We’re being left behind 

The consensus on the climate science is at an all-time high. Urgent action is recommended by scientists and being committed to by nations, cities and companies.

Australia is quickly becoming an international pariah when it comes to our climate inaction.

The Climate Change Performance Index evaluates 57 countries which are responsible for more than 90% of global emissions. In 2020, Australia has ranked last on climate policy.

 Just recently UK PM Boris Johnson told Morrison that “we need bold action to address climate change”. Japan and South Korea have committed to decarbonisation by 2050 and China by 2060. Many expect incoming US President Joe Biden will put pressure on the Morrison Government to take more climate action.

All Australian states and territories have committed to net zero emissions by 2050 or sooner - the federal government has not.

Many still pit jobs against climate action. Coal against renewables. But as the research has shown, without a transition, there will be far less jobs in the future. Tackling climate change can create job opportunities and Australia has the potential to become a global leader in renewables.  

Climate change is about our collective future and should usurp party politics.

The Deloitte report suggests we could adopt a net zero emissions policy at a fraction of the cost of dealing with the pandemic, not to mention the economic growth over the next half century.      

In addition to sustainable job growth, lower cost energy and greater certainty for investing in new technologies, it could also lead to greater trade certainty. More than half of Australia’s two-way trading partners have set targets to reach net zero by 2050.

A move to net zero emissions isn’t just a human and environment necessity, it’s an economic necessity.

What we can do

Together as citizens, we have the power to influence business and government policy.

So we can sign petitions and use our voices. But we can also engage with businesses. Because where we spend our money matters.

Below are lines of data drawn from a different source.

(** No other node has [d] as its parent. *)
Lemma del_not_parent n z : m !! n = Some z → n ≠ cs_root s → nc_parent z ≠ Some d.
Proof.
  intros Hn Hr Hz. destruct (ci_node _ _ _ _ _ _ Hinv _ _ Hn Hr)
    as [_ (q & z' & w & Hq & Hz' & Hc & _) _ _].
  assert (q = d) as -> by congruence. assert (z' = x) as -> by congruence.
  by rewrite Hch, lookup_empty in Hc.
Qed.

Lemma del_node_old n z :
  m !! n = Some z → n ≠ cs_root s → n ≠ d → n ≠ p →
  node_ok ps del_nodes (cs_root s) P V H n z.
Proof.
  intros Hn Hr Hnd Hnp. pose proof (del_not_parent _ _ Hn Hr) as Hnpar.
  destruct (ci_node _ _ _ _ _ _ Hinv _ _ Hn Hr)
    as [Hk' (q & z' & w & Hpq & Hz & Hc & Hw & Hlen & HP & HV & Hns') Hl0 Hl1].
  split; [done| |done|by rewrite del_child_locks].
  assert (q ≠ d) by congruence. destruct (decide (q = p)) as [->|].
  - exists p, del_parent, w. rewrite del_lookup, decide_False, decide_True by done.
    assert (z' = y) as -> by congruence. simpl. rewrite lookup_delete_ne; [done|].
    intros E. pose proof del_link. rewrite E in *. congruence.
  - exists q, z', w. rewrite del_lookup, !decide_False by done. done.
Qed.
Lemma split_node_inv c P V H child x j :
  inv c P V H → nodes c !! child = Some x → child ≠ root_node c →
  ps ≤ j < klen (nkey x) → (ps | j) →
  ∃ nid c' P' V' z p v,
    _split_node clock cfg (nkey x) child j c = Ok (nid, c') ∧
    inv c' P' V' H ∧ extends c c' P P' V V' ∧ no_new c c' P P' V V' ∧
    nodes c' !! nid = Some z ∧ nid ≠ root_node c' ∧
    nkey z = ktake (nkey x) j ∧ children z = {[ ckey ps (kdrop (nkey x) j) := child ]} ∧
    parent x = Some p ∧ value x = Some v ∧ value z = Some (pytake v j) ∧
    P' nid = P p ++ units (ktake (nkey x) j) ∧ V' nid = V p ++ pytake v j ∧
    nodes c !! nid = None.
Proof.
  intros Hinv Hx Hr Hj Hjd.
  destruct (inv_node _ _ _ _ _ _ Hinv Hx Hr) as (Hk & Hl0 & p & y & v & Hp & Hy & Hc & Hv & Hlen & HP & HV & Hns).
  pose proof (core_inv_split ps Hps _ _ _ _ _ Hinv child p (core x) (core y) v j
    (core_lookup _ _ _ Hx) Hr Hp (core_lookup _ _ _ Hy) Hv Hj Hjd) as Hs.
  pose proof (split_ne ps (core_of c) P V H ∅ Hinv child p (core x) (core y)
    (core_lookup _ _ _ Hx) Hr Hp (core_lookup _ _ _ Hy)) as (N1 & N2 & N3 & N4).
  simpl in N1, N2, N3, N4.
  unfold _split_node. rewrite (get_node_ok _ _ _ Hx). simpl.
  assert (page_key ps (kdrop (nkey x) j)) as Hkd by (apply page_key_kdrop; [done|lia|done]).
  rewrite (child_key_ckey _ Hps _ Hkd), (child_key_ckey _ Hps _ Hk). simpl. rewrite Hv, Hp. simpl.
  set (new := mkNode _ (Some p) _ _ _ _ _ _ _ _ _). set (chd := mkNode _ (Some (counter c)) _ _ _ _ _ _ _ _ _).
  set (c' := with_nodes _ _).
  assert (nodes c' = <[ p := set_children <[ ckey ps (nkey x) := counter c ]> y ]>
                       (<[ counter c := new ]> (<[ child := chd ]> (nodes c)))) as Hn.
  { unfold c'. simpl. apply alter_to_insert. rewrite !lookup_insert_ne by done. done. }
  assert (core_of c' = split_state ps (core_of c) child p (core x) (core y) v j) as Hcore.
  { trans (CS (core <$> nodes c') (root_node c) (S (counter c)) (evictable_size_ c)
             (protected_size_ c) (evictable_leaves c)); [done|].
    rewrite Hn, !fmap_insert. done. }
  exists (counter c), c', (split_P (core_of c) P p (core x) j),
    (split_V (core_of c) V p v j), new, p, v.
  split; [done|]. split; [unfold inv; by rewrite Hcore|].
  split; [by apply (split_extends c c' P V H child p x y new chd)|]. split; [by apply (split_no_new c c' P V H child p x y new chd)|].
  split; [by rewrite Hn, lookup_insert_ne, lookup_insert_eq by done|]. split; [done|].
  unfold split_P, split_V. change (cs_ctr (core_of c)) with (counter c).
  rewrite !fn_lookup_insert. pose proof (fresh_id _ _ _ _ Hinv). done.
Qed.

(** ** Following a key *)

Lemma kmatch_child key y :
  page_key ps key → page_key ps (nkey y) → ckey ps (nkey y) = ckey ps key →
  ∃ plen, kmatch (nkey y) key ps = Ok plen ∧ ps ≤ plen ∧ plen ≤ klen (nkey y) ∧
    plen ≤ klen key ∧ (ps | plen) ∧ knamespace (nkey y) = knamespace key ∧
    take (Z.to_nat plen) (units (nkey y)) = take (Z.to_nat plen) (units key) ∧
    (plen < klen (nkey y) → plen < klen key →
     ckey ps (kdrop (nkey y) plen) ≠ ckey ps (kdrop key plen)).
Proof.
  intros Hk Hy E. apply ckey_eq in E as [Hns Hfp]; [|done..].
  pose proof (first_page_bigram _ Hps _ _ Hy Hk Hfp) as Hbi.
  pose proof (page_key_ge _ _ Hk) as G1. pose proof (page_key_ge _ _ Hy) as G2.
  unfold kmatch. rewrite match_at_ok by (done || apply Hk || apply Hy || lia).
  unfold match_spec. simpl. rewrite drop_0.
  set (l := lcp (units (nkey y)) (units key)).
  set (plen := page_align_floor (Z.of_nat l) ps).
  pose proof (lcp_le_l (units (nkey y)) (units key)) as B1. fold l in B1.
  pose proof (lcp_le_r (units (nkey y)) (units key)) as B2. fold l in B2.
  rewrite (klen_units key) in G1 by apply Hk. rewrite (klen_units (nkey y)) in G2 by apply Hy.
  assert (ps ≤ plen) as Hge.
  { apply page_align_floor_max; [done|apply Z.divide_refl|].
    enough (Z.to_nat ps ≤ l)%nat by lia. apply lcp_max; [unfold zlen in *; lia|done]. }
  assert (plen ≤ Z.of_nat l) as Hle by by apply page_align_floor_le.
  exists plen. split; [done|]. split; [done|].
  rewrite (klen_units (nkey y)), (klen_units key) by (apply Hk || apply Hy).
  split; [unfold zlen; lia|]. split; [unfold zlen; lia|]. split; [apply page_align_floor_divide|].
  split; [done|].
  assert (take (Z.to_nat plen) (units (nkey y)) = take (Z.to_nat plen) (units key)) as Ht.
  { pose proof (f_equal (take (Z.to_nat plen)) (lcp_take (units (nkey y)) (units key))) as Ht.
    fold l in Ht. by rewrite !take_take, !Nat.min_l in Ht by lia. }
  split; [done|]. intros L1 L2 Eck.
  assert ((ps | plen)) as Hd by apply page_align_floor_divide.
  rewrite <- klen_units in L1 by apply Hy. rewrite <- klen_units in L2 by apply Hk.
  pose proof (page_key_kdrop ps (nkey y) plen Hy ltac:(lia) Hd) as K1.
  pose proof (page_key_kdrop ps key plen Hk ltac:(lia) Hd) as K2.
  apply ckey_eq in Eck as [_ Ef]; [|done..].
  pose proof (page_key_ge _ _ K1) as G3. rewrite klen_kdrop in G3 by (apply Hy || lia).
  unfold first_page in Ef. rewrite !units_kdrop in Ef by (apply Hk || apply Hy || lia).
  pose proof (page_align_floor_gt ps Hps (Z.of_nat l)) as Hgt. fold plen in Hgt.
  rewrite klen_units in G3 by apply Hy.
  enough (Z.to_nat plen + Z.to_nat ps ≤ l)%nat by lia.
  apply lcp_max; [unfold zlen in *; lia|].
  rewrite <- !take_take_drop. by rewrite Ht, Ef.
Qed.

(** What is left of the key at a node of the walk. *)
Record rest_ok (c : RadixCache) (node : nat) (key : RadixKey) (ck : pyval) : Prop := {
  ro_wf : wf_key key;
  ro_salt : cache_salt key ≠ Some "";
  ro_page : (ps | klen key);
  ro_ck : 0 < klen key → ck = ckey ps key;
  ro_node : ∃ x, nodes c !! node = Some x ∧
                 (node ≠ root_node c → knamespace (nkey x) = knamespace key)
}.

Lemma rest_page_key c node key ck : rest_ok c node key ck → 0 < klen key → page_key ps key.
Proof. intros [] ?. by split. Qed.

(** The walk cannot go on from [n]. *)
Definition stuck (c : RadixCache) (n : nat) (rest : RadixKey) : Prop :=
  klen rest = 0 ∨ ∃ x, nodes c !! n = Some x ∧ children x !! ckey ps rest = None.

(** Where a walk from [node] along [key] ends: at [n], [j] units further. *)
Record walk_ends (c c' : RadixCache) (P P' : nat → list logical_unit) (V V' : nat → list Z)
    (H : nat → Z) (node n : nat) (key : RadixKey) (j : Z) (seg : list Z) : Prop := {
  we_inv : inv c' P' V' H;
  we_ext : extends c c' P P' V V';
  we_new : no_new c c' P P' V V';
  we_j : 0 ≤ j ≤ klen key;
  we_page : (ps | j);
  we_P : P' n = P node ++ take (Z.to_nat j) (units key);
  we_V : V' n = V node ++ seg;
  we_seg : zlen seg = j;
  we_node : ∃ x, nodes c' !! n = Some x ∧
                 (n ≠ root_node c' → knamespace (nkey x) = knamespace key);
  we_stuck : stuck c' n (kdrop key j)
}.

Lemma walk_ends_here c P V H node key ck :
  inv c P V H → rest_ok c node key ck → stuck c node key →
  walk_ends c c P P V V H node node key 0 [].
Proof.
  intros Hinv Hro Hst. pose proof (klen_nonneg key (ro_wf _ _ _ _ Hro)).
  split; try done.
  - apply extends_refl.
  - by apply no_new_core.
  - apply Z.divide_0_r.
  - by rewrite app_nil_r.
  - by rewrite app_nil_r.
  - apply Hro.
  - unfold stuck in *. rewrite klen_kdrop by (apply Hro || lia).
    destruct Hst as [|(x & Hx & Hc)]; [left; lia|]. right. exists x. split; [done|].
    enough (ckey ps (kdrop key 0) = ckey ps key) as -> by done.
    unfold ckey, first_page. rewrite units_kdrop by (apply Hro || lia). rewrite drop_0.
    f_equal. apply kslice_namespace, Hro.
Qed.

As citizens, ask the companies you engage with regularly if they support the bill and have a net zero emissions target. Email your banks or your electricity company. Explain to them why this is important to you. These actions make a difference.

Where consumers choose to spend their money is a signal for companies to change.

Many businesses are taking climate action where government has failed, committing to net zero emissions targets, investing in renewable energy and finding innovative solutions to climate change.

That’s why we’ve been engaging with businesses in Australia for decades to encourage them to review and improve their climate policies. You can see our latest climate advocacy work here.

No one person or business or government policy can get us to net zero emissions. We all have to do it together.